▸ What is being asked:
Return only those lines of the records below in which "does" appears.

[Stored data entries]
Segment Open
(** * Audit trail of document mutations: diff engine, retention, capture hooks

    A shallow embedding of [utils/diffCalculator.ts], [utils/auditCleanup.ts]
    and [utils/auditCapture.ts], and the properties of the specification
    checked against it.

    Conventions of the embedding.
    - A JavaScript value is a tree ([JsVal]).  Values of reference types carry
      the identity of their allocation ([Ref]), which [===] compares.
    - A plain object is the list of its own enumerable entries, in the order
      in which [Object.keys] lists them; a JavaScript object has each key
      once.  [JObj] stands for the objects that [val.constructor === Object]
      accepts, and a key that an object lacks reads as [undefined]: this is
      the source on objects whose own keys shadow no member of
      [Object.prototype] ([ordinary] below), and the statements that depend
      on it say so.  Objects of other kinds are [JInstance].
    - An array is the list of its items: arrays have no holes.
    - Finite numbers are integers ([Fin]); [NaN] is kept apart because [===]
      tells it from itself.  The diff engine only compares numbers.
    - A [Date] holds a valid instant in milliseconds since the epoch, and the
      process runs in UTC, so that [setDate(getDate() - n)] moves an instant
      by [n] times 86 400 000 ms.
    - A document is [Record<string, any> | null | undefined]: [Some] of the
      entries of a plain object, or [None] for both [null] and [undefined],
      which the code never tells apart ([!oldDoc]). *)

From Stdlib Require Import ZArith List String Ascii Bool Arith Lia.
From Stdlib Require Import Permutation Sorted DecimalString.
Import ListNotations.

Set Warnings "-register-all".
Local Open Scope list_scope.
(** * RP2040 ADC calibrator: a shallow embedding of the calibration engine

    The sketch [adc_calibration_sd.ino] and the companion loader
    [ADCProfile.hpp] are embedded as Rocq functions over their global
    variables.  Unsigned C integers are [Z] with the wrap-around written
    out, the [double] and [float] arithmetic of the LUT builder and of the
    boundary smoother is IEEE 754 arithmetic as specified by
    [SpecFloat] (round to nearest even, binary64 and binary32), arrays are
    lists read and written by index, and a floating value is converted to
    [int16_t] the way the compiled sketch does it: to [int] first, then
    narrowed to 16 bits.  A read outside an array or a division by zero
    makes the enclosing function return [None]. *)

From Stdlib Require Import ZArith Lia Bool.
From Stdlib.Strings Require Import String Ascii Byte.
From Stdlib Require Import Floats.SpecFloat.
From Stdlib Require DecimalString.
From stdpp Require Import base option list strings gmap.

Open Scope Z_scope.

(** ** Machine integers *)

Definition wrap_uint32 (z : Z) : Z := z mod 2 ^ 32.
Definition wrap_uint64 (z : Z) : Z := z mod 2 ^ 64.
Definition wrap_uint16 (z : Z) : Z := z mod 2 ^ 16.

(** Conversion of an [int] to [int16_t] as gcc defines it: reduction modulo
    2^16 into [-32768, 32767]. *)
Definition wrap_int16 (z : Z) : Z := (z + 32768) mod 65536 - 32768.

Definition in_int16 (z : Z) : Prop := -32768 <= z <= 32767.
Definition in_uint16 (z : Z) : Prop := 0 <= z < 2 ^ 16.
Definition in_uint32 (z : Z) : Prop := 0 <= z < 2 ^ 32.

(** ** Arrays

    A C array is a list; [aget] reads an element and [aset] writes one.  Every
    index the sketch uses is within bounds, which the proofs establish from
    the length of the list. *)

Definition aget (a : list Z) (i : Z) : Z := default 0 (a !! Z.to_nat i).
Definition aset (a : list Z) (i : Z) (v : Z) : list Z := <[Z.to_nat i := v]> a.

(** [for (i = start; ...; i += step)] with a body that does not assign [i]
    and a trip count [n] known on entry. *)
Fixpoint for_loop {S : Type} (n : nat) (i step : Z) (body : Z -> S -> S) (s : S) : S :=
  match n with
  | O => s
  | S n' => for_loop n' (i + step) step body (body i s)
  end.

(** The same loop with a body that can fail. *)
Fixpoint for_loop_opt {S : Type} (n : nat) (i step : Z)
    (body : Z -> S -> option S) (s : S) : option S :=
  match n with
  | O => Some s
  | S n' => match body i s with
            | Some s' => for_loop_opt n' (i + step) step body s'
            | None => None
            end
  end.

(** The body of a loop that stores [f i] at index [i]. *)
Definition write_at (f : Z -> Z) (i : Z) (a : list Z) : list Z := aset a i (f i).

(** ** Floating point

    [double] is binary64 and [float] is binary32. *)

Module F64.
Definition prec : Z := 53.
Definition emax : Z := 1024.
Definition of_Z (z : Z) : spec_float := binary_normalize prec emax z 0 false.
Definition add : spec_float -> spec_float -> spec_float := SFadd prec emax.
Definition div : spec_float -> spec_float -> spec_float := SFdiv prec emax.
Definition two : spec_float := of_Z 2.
Segment Closed
Segment Open
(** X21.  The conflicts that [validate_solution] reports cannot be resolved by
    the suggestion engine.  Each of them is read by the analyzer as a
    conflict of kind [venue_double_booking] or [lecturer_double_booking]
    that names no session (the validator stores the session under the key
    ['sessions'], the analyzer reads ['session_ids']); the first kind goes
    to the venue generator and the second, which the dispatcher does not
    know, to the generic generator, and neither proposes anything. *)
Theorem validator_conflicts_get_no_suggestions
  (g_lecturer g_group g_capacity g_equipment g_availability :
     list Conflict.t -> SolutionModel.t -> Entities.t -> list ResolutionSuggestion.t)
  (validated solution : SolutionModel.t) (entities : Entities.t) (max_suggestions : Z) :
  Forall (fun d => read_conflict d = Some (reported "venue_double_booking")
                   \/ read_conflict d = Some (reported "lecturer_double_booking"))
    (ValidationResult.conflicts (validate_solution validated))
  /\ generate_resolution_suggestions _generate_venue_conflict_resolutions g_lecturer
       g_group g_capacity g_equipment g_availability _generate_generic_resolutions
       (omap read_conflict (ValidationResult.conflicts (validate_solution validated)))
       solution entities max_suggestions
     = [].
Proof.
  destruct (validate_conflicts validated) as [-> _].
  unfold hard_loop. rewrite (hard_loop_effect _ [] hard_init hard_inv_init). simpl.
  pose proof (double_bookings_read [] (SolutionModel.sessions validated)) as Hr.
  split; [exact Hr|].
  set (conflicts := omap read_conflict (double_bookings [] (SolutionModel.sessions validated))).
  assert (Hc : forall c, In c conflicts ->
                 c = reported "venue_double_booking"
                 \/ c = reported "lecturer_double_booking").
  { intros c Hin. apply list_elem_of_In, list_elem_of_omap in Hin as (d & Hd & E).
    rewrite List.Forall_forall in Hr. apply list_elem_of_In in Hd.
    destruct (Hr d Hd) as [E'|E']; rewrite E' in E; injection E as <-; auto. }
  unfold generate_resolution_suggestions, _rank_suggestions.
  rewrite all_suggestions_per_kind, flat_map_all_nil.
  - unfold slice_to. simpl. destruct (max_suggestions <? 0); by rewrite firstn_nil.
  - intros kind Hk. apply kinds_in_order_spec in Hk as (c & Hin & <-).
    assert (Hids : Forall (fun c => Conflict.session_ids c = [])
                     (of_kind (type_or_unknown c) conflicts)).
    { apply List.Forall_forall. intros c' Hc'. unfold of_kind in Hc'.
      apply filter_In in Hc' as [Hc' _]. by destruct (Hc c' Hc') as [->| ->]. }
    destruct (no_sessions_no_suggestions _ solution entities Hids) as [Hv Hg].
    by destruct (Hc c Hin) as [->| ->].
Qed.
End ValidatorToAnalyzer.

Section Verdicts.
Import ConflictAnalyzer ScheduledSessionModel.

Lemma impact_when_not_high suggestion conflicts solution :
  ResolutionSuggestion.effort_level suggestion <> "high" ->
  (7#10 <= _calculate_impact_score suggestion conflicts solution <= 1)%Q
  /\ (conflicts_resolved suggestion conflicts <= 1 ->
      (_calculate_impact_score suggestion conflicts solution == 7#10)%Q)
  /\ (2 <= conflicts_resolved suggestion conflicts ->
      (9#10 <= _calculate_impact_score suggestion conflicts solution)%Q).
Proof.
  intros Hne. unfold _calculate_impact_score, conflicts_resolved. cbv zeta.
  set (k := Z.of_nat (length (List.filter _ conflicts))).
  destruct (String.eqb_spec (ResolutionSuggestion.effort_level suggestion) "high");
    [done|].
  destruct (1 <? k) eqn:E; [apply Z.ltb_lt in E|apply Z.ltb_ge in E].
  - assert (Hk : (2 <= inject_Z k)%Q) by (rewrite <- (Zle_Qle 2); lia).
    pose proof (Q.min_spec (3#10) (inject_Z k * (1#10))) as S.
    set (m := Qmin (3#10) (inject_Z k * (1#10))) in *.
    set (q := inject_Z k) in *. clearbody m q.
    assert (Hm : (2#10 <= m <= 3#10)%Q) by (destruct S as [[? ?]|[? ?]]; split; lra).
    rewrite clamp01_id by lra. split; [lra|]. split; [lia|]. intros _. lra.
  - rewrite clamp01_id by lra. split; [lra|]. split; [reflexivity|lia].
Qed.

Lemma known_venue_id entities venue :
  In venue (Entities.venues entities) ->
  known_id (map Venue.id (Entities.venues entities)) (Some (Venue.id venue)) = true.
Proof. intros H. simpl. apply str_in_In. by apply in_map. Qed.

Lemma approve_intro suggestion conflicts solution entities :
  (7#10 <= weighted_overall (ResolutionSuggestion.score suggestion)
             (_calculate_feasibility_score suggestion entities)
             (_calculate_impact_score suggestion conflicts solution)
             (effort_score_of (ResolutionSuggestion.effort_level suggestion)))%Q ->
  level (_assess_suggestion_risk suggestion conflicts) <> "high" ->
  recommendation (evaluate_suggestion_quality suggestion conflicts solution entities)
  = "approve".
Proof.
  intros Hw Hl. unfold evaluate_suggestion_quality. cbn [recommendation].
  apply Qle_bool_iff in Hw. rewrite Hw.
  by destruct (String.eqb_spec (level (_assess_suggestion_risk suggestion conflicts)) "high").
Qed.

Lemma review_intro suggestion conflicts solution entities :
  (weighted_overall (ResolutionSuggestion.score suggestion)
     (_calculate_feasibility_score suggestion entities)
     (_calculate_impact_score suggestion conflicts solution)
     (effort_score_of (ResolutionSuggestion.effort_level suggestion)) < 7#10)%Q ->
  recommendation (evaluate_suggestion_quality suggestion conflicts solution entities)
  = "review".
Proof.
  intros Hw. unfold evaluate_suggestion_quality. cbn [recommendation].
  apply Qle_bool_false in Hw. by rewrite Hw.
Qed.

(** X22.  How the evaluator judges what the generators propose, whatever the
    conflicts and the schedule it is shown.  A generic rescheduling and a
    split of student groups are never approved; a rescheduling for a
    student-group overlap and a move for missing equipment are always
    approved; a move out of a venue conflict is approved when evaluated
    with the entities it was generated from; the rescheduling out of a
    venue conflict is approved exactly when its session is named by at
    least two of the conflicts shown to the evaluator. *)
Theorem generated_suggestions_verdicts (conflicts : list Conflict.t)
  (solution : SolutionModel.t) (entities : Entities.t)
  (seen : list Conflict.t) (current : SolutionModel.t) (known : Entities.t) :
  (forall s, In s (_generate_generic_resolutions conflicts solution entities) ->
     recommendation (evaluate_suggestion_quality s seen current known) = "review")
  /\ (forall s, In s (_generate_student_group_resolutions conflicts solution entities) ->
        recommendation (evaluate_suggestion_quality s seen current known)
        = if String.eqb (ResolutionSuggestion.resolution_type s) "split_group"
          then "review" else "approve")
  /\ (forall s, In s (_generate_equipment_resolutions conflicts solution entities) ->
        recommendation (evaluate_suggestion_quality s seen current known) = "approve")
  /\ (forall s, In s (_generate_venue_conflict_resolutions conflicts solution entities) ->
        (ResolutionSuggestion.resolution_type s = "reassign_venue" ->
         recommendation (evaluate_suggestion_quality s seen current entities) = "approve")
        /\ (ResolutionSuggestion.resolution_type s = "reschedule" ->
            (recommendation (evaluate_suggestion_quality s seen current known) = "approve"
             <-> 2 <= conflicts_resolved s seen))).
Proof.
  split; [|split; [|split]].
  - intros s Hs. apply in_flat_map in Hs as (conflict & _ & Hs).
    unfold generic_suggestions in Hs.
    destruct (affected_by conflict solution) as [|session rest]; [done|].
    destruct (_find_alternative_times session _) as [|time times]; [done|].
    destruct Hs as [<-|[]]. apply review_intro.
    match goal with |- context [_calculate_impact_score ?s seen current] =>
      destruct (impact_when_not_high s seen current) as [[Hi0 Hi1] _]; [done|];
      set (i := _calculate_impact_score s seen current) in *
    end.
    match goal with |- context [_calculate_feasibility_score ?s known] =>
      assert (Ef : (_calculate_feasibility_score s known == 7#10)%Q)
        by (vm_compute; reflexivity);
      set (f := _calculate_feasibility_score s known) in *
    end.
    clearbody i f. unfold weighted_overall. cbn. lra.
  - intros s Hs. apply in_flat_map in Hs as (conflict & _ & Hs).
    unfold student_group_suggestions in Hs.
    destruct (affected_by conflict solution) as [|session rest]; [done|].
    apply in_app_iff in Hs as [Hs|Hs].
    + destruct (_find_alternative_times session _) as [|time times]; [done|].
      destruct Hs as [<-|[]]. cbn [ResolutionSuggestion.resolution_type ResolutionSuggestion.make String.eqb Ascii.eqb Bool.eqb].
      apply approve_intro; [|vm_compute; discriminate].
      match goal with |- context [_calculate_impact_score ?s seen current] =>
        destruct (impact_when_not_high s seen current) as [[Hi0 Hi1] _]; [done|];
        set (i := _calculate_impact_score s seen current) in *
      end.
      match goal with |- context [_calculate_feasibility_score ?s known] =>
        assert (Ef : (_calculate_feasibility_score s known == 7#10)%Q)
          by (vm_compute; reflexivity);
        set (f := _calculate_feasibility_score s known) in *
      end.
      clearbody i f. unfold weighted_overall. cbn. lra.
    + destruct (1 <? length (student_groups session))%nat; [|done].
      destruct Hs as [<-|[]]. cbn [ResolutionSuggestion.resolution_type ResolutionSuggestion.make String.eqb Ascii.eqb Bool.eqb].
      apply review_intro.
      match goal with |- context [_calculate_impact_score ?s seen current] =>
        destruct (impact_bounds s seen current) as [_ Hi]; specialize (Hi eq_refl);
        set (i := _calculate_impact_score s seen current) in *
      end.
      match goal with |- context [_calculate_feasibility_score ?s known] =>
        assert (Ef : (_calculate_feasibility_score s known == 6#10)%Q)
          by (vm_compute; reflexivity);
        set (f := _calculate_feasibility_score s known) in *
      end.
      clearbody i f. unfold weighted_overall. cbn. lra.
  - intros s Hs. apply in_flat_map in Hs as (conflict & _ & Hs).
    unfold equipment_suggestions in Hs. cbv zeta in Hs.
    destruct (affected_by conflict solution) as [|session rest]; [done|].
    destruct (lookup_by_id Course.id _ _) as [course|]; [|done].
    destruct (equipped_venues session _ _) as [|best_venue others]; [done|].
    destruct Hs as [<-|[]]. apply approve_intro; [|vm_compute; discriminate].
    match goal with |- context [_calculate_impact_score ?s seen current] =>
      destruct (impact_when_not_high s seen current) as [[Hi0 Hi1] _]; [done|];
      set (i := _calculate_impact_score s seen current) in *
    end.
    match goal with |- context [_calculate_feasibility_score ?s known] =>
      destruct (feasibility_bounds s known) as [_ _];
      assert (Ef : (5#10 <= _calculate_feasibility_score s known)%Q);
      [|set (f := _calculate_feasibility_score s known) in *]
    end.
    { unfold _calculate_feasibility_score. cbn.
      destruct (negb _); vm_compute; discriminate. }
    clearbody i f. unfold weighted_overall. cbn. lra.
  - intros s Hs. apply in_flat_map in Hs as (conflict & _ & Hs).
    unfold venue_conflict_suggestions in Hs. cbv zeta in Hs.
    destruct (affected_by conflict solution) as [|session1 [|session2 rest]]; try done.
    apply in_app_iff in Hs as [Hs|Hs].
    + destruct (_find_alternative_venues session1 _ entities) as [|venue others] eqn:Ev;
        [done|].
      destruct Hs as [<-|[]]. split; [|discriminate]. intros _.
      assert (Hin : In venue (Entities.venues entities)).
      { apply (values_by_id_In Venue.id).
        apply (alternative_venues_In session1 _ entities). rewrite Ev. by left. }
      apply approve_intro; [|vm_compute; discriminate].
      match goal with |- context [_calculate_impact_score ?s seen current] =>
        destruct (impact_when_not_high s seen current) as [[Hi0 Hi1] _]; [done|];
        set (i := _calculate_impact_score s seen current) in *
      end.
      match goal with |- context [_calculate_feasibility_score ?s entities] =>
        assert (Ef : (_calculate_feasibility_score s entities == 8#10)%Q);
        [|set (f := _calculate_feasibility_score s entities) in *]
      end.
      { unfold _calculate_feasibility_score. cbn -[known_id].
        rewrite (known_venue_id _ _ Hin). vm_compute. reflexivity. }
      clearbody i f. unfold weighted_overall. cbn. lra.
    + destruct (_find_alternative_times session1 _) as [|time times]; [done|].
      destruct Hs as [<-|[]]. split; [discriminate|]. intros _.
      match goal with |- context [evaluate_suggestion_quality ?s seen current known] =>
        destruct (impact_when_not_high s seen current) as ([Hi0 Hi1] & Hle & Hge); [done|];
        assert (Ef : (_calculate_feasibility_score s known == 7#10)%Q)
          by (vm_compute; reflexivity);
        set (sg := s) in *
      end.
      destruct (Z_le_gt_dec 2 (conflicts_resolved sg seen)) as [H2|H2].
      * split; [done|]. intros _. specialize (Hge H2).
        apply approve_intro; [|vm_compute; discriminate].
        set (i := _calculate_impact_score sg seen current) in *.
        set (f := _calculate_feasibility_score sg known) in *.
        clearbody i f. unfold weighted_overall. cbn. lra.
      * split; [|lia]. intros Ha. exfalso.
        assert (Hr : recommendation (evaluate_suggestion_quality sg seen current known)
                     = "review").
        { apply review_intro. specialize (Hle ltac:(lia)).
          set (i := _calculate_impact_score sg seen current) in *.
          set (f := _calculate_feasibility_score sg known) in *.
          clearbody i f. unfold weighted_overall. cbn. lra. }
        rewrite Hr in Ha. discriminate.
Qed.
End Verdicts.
Segment Closed
▸ Worked solution:
    [int16_t] the way the compiled sketch does it: to [int] first, then
(** [for (i = start; ...; i += step)] with a body that does not assign [i]
    to the venue generator and the second, which the dispatcher does not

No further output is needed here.